To her surprise, her parents were very much supportive.

“My mom said: ‘(Your family members have their) own income and can support (themselves) financially, and you have no spouse or kids to take care of. Just do it.’”

Her own boss

In July last year, Ms Ng started up Artful Deceptions, a company that specialises in magic and illusion shows for corporate events.

Right now, it has eight male magicians on its roster and is one of the largest teams in Singapore.

“Most magicians prefer to work solo, or only with a few people. But I wanted to provide an avenue for young magicians to be introduced to the industry. Let them go out and perform to the crowd and experience what it’s like.

“My previous company did that for me, so in a way, I wanted to give back.”

Despite being the CEO, Ms Ng still does regular magic performances, sometimes as many as three shows per day during weekends.

Compared to her NTU days when she charged $300 to $400 per show, Ms Ng’s rates are now in the four-figure range.

Magical success

Ms Ng’s friends admire her courage to pursue magic as a career, something seen by many as a “frivolous activity”, but she admitted that it was naivety that pushed her to take that leap of faith.

“I didn’t consider all the consequences before delving into it.

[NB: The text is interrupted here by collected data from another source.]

(** * Function and FunctionVector

    A shallow embedding of [fastlane_bot/tools/invariants/functions.py]:
    the frozen dataclass [Function] with its finite-difference derivatives
    and price functions, the wrappers [PriceFunction] / [Price2Function],
    and [FunctionVector] with its evaluation, goal seek and gradient descent.

    Numbers are Python floats, that is IEEE-754 binary64; they are embedded
    as Rocq's primitive [float], whose operations round exactly as the
    hardware does.  An int argument (the defaults [0] and [1], the [0] that
    [sum] starts from) is read as the float of the same value.  Python raises
    where IEEE returns a special value in two places the module meets:
    [/] by zero and an overflowing [**]; both are modelled.  What the float
    primitives do not fix is taken as a parameter where it decides a
    statement: [math.sin], the [**] of the optimiser and of the distances
    (the C library's [pow]), and [np.dot].  Exceptions are values of an
    error monad. *)

From Stdlib Require Import ZArith List String Bool Lia.
From Stdlib Require Import Floats.
Import ListNotations.

Set Warnings "-inexact-float,-register-all".
Local Open Scope string_scope.
Local Open Scope list_scope.
Local Open Scope float_scope.

(** ** Python runtime: exceptions, truthiness, arithmetic that can raise *)

Inductive exn : Type :=
| AssertionError (msg : string)
| ValueError (msg : string) (arg : option float)
| ZeroDivisionError
| OverflowError
| TypeError (msg : string)
| FrozenInstanceError (field : string)
| AttributeError (name : string)
| UnboundLocalError (name : string)
| UserError (tag : string).

Inductive result (A : Type) : Type :=
| Ok (a : A)
| Raise (e : exn).
Arguments Ok {A} a.
Arguments Raise {A} e.

Definition bind {A B} (r : result A) (k : A -> result B) : result B :=
  match r with
  | Ok a => k a
  | Raise e => Raise e
  end.

Notation "x <- e ;; k" := (bind e (fun x => k))
  (at level 61, e at next level, right associativity).
Notation "e ;;; k" := (bind e (fun _ => k))
  (at level 61, right associativity).

Definition py_assert (b : bool) (msg : string) : result unit :=
  if b then Ok tt else Raise (AssertionError msg).

(** [bool(x)] of a float: false exactly for [0.0] and [-0.0]. *)
Definition truthy (x : float) : bool := negb (x =? 0).

(** [bool(x)] of an optional float argument, [None] being false. *)
Definition truthy_opt (o : option float) : bool :=
  match o with
  | None => false
  | Some x => truthy x
  end.

(** [o or d] for an optional float argument. *)
Definition or_default (o : option float) (d : float) : float :=
  match o with
  | Some x => if truthy x then x else d
  | None => d
  end.

(** [a / b]: Python raises on a zero divisor of either sign. *)
Definition py_div (a b : float) : result float :=
  if b =? 0 then Raise ZeroDivisionError else Ok (a / b).

(** [x ** 2] in [QuadraticFunction.f]: the square rounded to nearest,
    [OverflowError] when a finite [x] overflows.  CPython hands [**] to the
    C library's [pow], which at some arguments is one unit in the last place
    away from the rounded square; [quadratic_derivative_any_power] below
    covers that unit. *)
Definition py_pow2 (x : float) : result float :=
  let r := x * x in
  if is_infinity r && negb (is_infinity x) then Raise OverflowError else Ok r.

(** [math.sqrt(x)]: a negative argument is a domain error; [-0.0] and NaN
    pass. *)
Definition py_sqrt (x : float) : result float :=
  if x <? 0 then Raise (ValueError "math domain error" None)
  else Ok (sqrt x).

(** [sum(l)]: left to right, starting from [0]. *)
Definition py_sum (l : list float) : float := fold_left add l 0.

(** [[g(a) for a in l]] for a [g] that can raise. *)
Fixpoint map_r {A B} (g : A -> result B) (l : list A) : result (list B) :=
  match l with
  | [] => Ok []
  | a :: l' => b <- g a ;; bs <- map_r g l' ;; Ok (b :: bs)
  end.

(** [for _ in range(n): s = body(s); if <flag>: break]. *)
Fixpoint for_range {S} (n : nat) (body : S -> result (S * bool)) (s : S)
  : result S :=
  match n with
  | O => Ok s
  | Datatypes.S n' =>
      r <- body s ;;
      if snd r then Ok (fst r) else for_range n' body (fst r)
  end.

(** Equality of two results as numbers: Python's [==], and two NaNs alike. *)
Definition num_eq (a b : float) : bool :=
  (a =? b) || (is_nan a && is_nan b).

(** ** The Function dataclasses *)

(** An analytic [p] or [pp] that a subclass defines in place of the
    generic one: what it computes from the fields and [x], and whether its
    signature has the keyword [precision].  The docstring of [Function]
    writes [def p(self, x)], which has not; the docstring of [p] asks an
    override to ignore the parameter, so an override that has it computes
    the same whatever is passed. *)
Record override : Type := {
  takes_precision : bool;
  analytic : list (string * float) -> float -> result float
}.

(** A subclass written by a user of the module: its declared fields with
    their defaults, its [f], the analytic [p] and [pp] when it overrides
    them, and the class attributes it may redefine. *)
Record UserClass : Type := {
  uc_name : string;
  uc_fields : list (string * float);
  uc_f : list (string * float) -> float -> result float;
  uc_p : option override;
  uc_pp : option override;
  uc_DERIV_H : float;
  uc_DERIV_ETA : float;
  uc_DERIV_IS_ABS : bool
}.
(** * provide: a dependency injector (github.com/MatthewValentine/provide)

    A shallow embedding of the Go package [provide] and the verification
    of its specification.  The package keeps, per [Provider], a map from
    tasks (a type at the Partial or the Complete level) to scheduling
    states and a map from types to the single value constructed for the
    type.  Everything the package learns about Go types comes from the
    [reflect] library; that library is represented here by a table of
    type declarations, the [Universe]. *)

From stdpp Require Import gmap strings list.

(** ** The part of [reflect] the package relies on *)

Module reflect.
(** [reflect.Kind] *)
Inductive Kind :=
  | Invalid | Bool | Int | Uint | Float64 | Array | Chan | Func
  | Interface | Map | Ptr | Slice | Str | Struct | UnsafePointer.

#[global] Instance Kind_eq_dec : EqDecision Kind.
Proof. solve_decision. Defined.
End reflect.

(** [reflect.Type]: type identity.  A type is a declared (or otherwise
    pointer-free) type known by its name, or a pointer to a type. *)
Inductive rtype :=
  | TNamed (name : string)
  | TPtr (elem : rtype).

#[global] Instance rtype_eq_dec : EqDecision rtype.
Proof. solve_decision. Defined.

Fixpoint rtype_encode (t : rtype) : nat * string :=
  match t with
  | TNamed n => (0, n)
  | TPtr e => let '(k, n) := rtype_encode e in (S k, n)
  end.

Fixpoint rtype_decode (k : nat) (n : string) : rtype :=
  match k with
  | 0 => TNamed n
  | S k' => TPtr (rtype_decode k' n)
  end.

#[global] Instance rtype_countable : Countable rtype.
Proof.
  refine (inj_countable' rtype_encode (λ p, rtype_decode p.1 p.2) _).
  intros t. induction t as [n|e IH]; simpl; [done|].
  destruct (rtype_encode e) as [k n]; simpl in *. by rewrite IH.
Defined.

(** [reflect.Value].  The zero [reflect.Value] (what a lookup of a missing
    map key yields) is the [None] of [option value].  A Value got by
    [Elem] from a pointer is addressable: it does not hold a copy, it
    stands for the memory cell behind the pointer. *)
#[warnings="-register-all"]
Inductive value :=
  | VNil                       (* nil pointer, interface, map or channel *)
  | VPtr (a : nat)             (* pointer to the memory cell [a] *)
  | VStruct (fs : list value)  (* a struct, field by field *)
  | VStr (s : string)          (* a value of string kind *)
  | VErr (msg : string)        (* the value made by errors.New(msg) *)
  | VRef (a : nat).            (* the memory cell [a] itself: ptr.Elem() *)

(** [Value.IsNil], on values of a nillable kind *)
Definition IsNil (v : value) : bool :=
  match v with VNil => true | _ => false end.

(** What a Value yields when it is used (copied by [Set], passed to
    [Call], followed by [Elem]): an addressable Value yields what its
    memory cell holds at that time. *)
Definition read (h : list value) (v : value) : option value :=
  match v with VRef a => h !! a | _ => Some v end.

(** A function value (kind Func): its signature and what calling it does
    to the memory and returns. *)
Record Function := {
  In : list rtype;
  Out : list rtype;
  Call : list value → list value → list value * list value
    (* memory → arguments → (memory, results) *)
}.

(** [reflect.StructField]: the field's type, its tag, a list of key/value
    pairs, and whether it is exported ([PkgPath] is empty). *)
Record StructField := {
  field_Type : rtype;
  field_Tag : list (string * string);
  field_Exported : bool
}.

(** [StructTag.Lookup] *)
Fixpoint Lookup (tag : list (string * string)) (key : string) : option string :=
  match tag with
  | [] => None
  | (k, v) :: rest => if decide (k = key) then Some v else Lookup rest key
  end.
Lemma bufferMeta_stream_same_row_witness :
  Binary64.bufferMeta_stream Binary64.sample_viewport
    (Binary64.sample_scroll
       ++ [(Binary64.sample_row.1, Binary64.sample_measurement);
           (Binary64.sample_row.2, Binary64.sample_measurement)])
  = Binary64.bufferMeta_stream Binary64.sample_viewport
      (Binary64.sample_scroll
         ++ [(Binary64.sample_row.1, Binary64.sample_measurement)]).
Proof.
  apply (bufferMeta_stream_same_row Binary64.sample_viewport
           Binary64.sample_row.1 Binary64.sample_row.2
           Binary64.sample_measurement Binary64.sample_scroll 241);
    vm_compute; reflexivity.
Defined.

(** ** The height of the content *)




(** X23. An empty collection has a content height of minus the row gap:
    not zero, and negative when there is a gap. *)
Theorem getContentHeight_empty (m : ResizeMeasurement) :
  columns m ≠ 0 →
  ∃ height,
    getContentHeight m 0 = Some height ∧ (height == - rowGap m)%Q.
Proof.
  intros Hcol. unfold getContentHeight.
  rewrite div_inject_Z by lia. cbn [mbind option_bind].
  eexists. split; [reflexivity|].
  rewrite Qceiling_inject_div by lia. change (- 0) with 0.
  rewrite Z.div_0_l by done. change (inject_Z (- 0)) with 0%Q. ring.
Qed.

Lemma getContentHeight_empty_witness :
  ∃ height,
    getContentHeight sample_measurement 0 = Some height ∧ (height == - 10)%Q.
Proof.
  apply (getContentHeight_empty sample_measurement). discriminate.
Defined.

(** ** Measuring the grid *)

Lemma length_split_loop (sep : Ascii.ascii) (piece s : string) :
  length (JsString.split_loop sep piece s) = S (JsString.count sep s).
Proof.
  revert piece. induction s as [|c s IH]; intros piece; simpl; [done|].
  case_decide; simpl; by rewrite IH.
Qed.

(** X24. The number of columns is one more than the number of spaces in the
    computed [grid-template-columns]; it is never zero, not even for an
    empty value. *)
Theorem getGridMeasurement_columns (parseInt : string → option Z)
    (computedStyle : string → string) :
  Grid.columns (getGridMeasurement parseInt computedStyle)
  = 1 + Z.of_nat (JsString.count JsString.space
                    (computedStyle "grid-template-columns"))
  ∧ 1 ≤ Grid.columns (getGridMeasurement parseInt computedStyle).
Proof.
  unfold getGridMeasurement, JsString.split. simpl.
  rewrite length_split_loop. lia.
Qed.

(** X25. The top of an element that is below the top of the viewport gives
    a height of zero, the top of an element that is above it gives the
    distance; the height above the window is never negative. *)
Theorem computeHeightAboveWindowOf_clamped (top : Q) :
  (0 <= computeHeightAboveWindowOf top)%Q
  ∧ ((0 <= top)%Q → (computeHeightAboveWindowOf top == 0)%Q)
  ∧ ((top <= 0)%Q → (computeHeightAboveWindowOf top == - top)%Q).
Proof.
  unfold computeHeightAboveWindowOf. split; [apply Qabs_nonneg|]. split.
  - intros Htop. rewrite Q.min_r by done. reflexivity.
  - intros Htop. rewrite Q.min_l by done. by apply Qabs_neg.
Qed.

Lemma computeHeightAboveWindowOf_clamped_witness :
  (0 <= computeHeightAboveWindowOf (- 7 # 2))%Q
  ∧ (computeHeightAboveWindowOf 12 == 0)%Q
  ∧ (computeHeightAboveWindowOf (- 7 # 2) == - (- 7 # 2))%Q.
Proof.
  destruct (computeHeightAboveWindowOf_clamped (- 7 # 2)) as (Hnn & _ & Hneg).
  destruct (computeHeightAboveWindowOf_clamped 12) as (_ & Hpos & _).
  split; [exact Hnn|]. split.
  - apply Hpos. discriminate.
  - apply Hneg. discriminate.
Defined.

(** ** The visible-item projector, in general *)

Section ProjectorMore.
Context {A : Type} (number_to_string : Q → string).
Implicit Types (allItems : list (Value A)).

Lemma slot_is_Some bm m (k : nat) (v : Value A) :
  columns m ≠ 0 → is_Some (slot number_to_string bm m k v).
Proof.
  intros Hcol. unfold slot, Num.rem.
  rewrite decide_False by done. rewrite div_inject_Z by done.
  cbn [fmap option_fmap option_map mbind option_bind]. eauto.
Qed.

Lemma getVisibleItems_is_Some bm m allItems :
  columns m ≠ 0 → is_Some (getVisibleItems number_to_string bm m allItems).
Proof.
  intros Hcol. unfold getVisibleItems. apply mapM_is_Some.
  apply Forall_lookup. intros i o Hi. rewrite list_lookup_imap in Hi.
  destruct (_ !! i) as [v|]; [|done]. injection Hi as <-.
  by apply slot_is_Some.
Qed.

Lemma getVisibleItems_imap bm m allItems :
  0 ≤ bufferedOffset bm → 0 ≤ bufferedLength bm → 0 < columns m →
  getVisibleItems number_to_string bm m allItems
  = Some (imap (λ (k : nat) (_ : Value A),
                  slot_at number_to_string m allItems
                    (bufferedOffset bm + Z.of_nat k))
            (take (Z.to_nat (bufferedLength bm))
               (drop (Z.to_nat (bufferedOffset bm)) allItems))).
Proof.
  intros Hoff Hlen Hcol. unfold getVisibleItems.
  rewrite slice_nonneg by lia.
  replace (bufferedOffset bm + bufferedLength bm - bufferedOffset bm)
    with (bufferedLength bm) by lia.
  apply mapM_imap_Some. intros k v Hk. apply slot_columns_pos; [done|done|].
  apply lookup_take_Some in Hk as [Hk _]. rewrite lookup_drop in Hk.
  rewrite <- Hk. f_equal. lia.
Qed.

End ProjectorMore.

(** X26. A grid that was measured can always be laid out: with the
    measurement that [getResizeMeasurement] reads from any computed style and
    item box, [getVisibleItems] computes its slots for every window and
    collection, since a measured grid has at least one column. *)
Theorem getVisibleItems_of_measured_grid {A} (number_to_string : Q → string)
    (parseInt : string → option Z) (computedStyle : string → string)
    (rect : DOMRectReadOnly) (bm : BufferMeta) (allItems : list (Value A)) :
  is_Some (getVisibleItems number_to_string bm
             (getResizeMeasurement parseInt computedStyle rect) allItems).
Proof.
  apply getVisibleItems_is_Some. unfold getResizeMeasurement.
  cbn [columns].
  unfold getGridMeasurement, JsString.split. cbn [Grid.columns].
  rewrite length_split_loop. lia.
Qed.

(** X27. The slots of a projection are pairwise different, because their
    indices are: for a window whose offset and length are not negative and a
    positive number of columns, no index and no slot occurs twice. *)
Theorem getVisibleItems_slots_distinct {A} (number_to_string : Q → string)
    (bm : BufferMeta) (m : ResizeMeasurement) (allItems : list (Value A)) :
  0 ≤ bufferedOffset bm → 0 ≤ bufferedLength bm → 0 < columns m →
  ∃ slots,
    getVisibleItems number_to_string bm m allItems = Some slots
    ∧ NoDup (index <$> slots) ∧ NoDup slots.
Proof.
  intros Hoff Hlen Hcol. rewrite getVisibleItems_imap by done.
  eexists. split; [reflexivity|].
  set (window := take _ _).
  assert (NoDup (index <$> imap (λ (k : nat) (_ : Value A),
                                    slot_at number_to_string m allItems
                                      (bufferedOffset bm + Z.of_nat k))
                             window)) as Hnd.
  { apply NoDup_alt. intros i j x Hi Hj.
    rewrite list_lookup_fmap, list_lookup_imap in Hi, Hj.
    destruct (window !! i); [|done]. destruct (window !! j); [|done].
    simpl in *. injection Hi as <-. injection Hj as Hj. lia. }
  split; [done|]. by apply (NoDup_fmap_1 index).
Qed.

Lemma getVisibleItems_slots_distinct_witness :
  ∃ slots,
    getVisibleItems sample_number_to_string
      {| bufferedOffset := 1; bufferedLength := 4 |} sample_measurement
      sample_collection = Some slots
    ∧ NoDup (index <$> slots) ∧ NoDup slots.
Proof.
  apply (getVisibleItems_slots_distinct sample_number_to_string
           {| bufferedOffset := 1; bufferedLength := 4 |} sample_measurement
           sample_collection); simpl; lia.
Defined.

But I believe that everyone should have a certain level of silly optimism and adventure,” she said.

If she had known exactly what being a full-time magician entailed, she would have been a lot more reluctant to go pro.

But she does not regret her unconventional career choice.

“I believe that everyone should have a certain level of silly optimism and adventure.”

“Never in my life would I have dreamt of touring so many countries – France, Hungary, Kuwait, India. Without being a magician, I wouldn’t have been able to visit these places. It’s just something that’s out of my reach,” she said.

Ms Ng believes that her gender did help in setting her apart.

“Being a girl – that differentiates me. It’s precisely because there are so few female magicians around that it’s easier to be noticed. So I guess it’s a double-edged sword.”

But this magician may yet again transform into something different in the future.

In recent years, Ms Ng found herself embarking on more side projects, from joining some Mediacorp productions to taking up directing classes.

She said: “I do like trying out different things though, so we’ll see.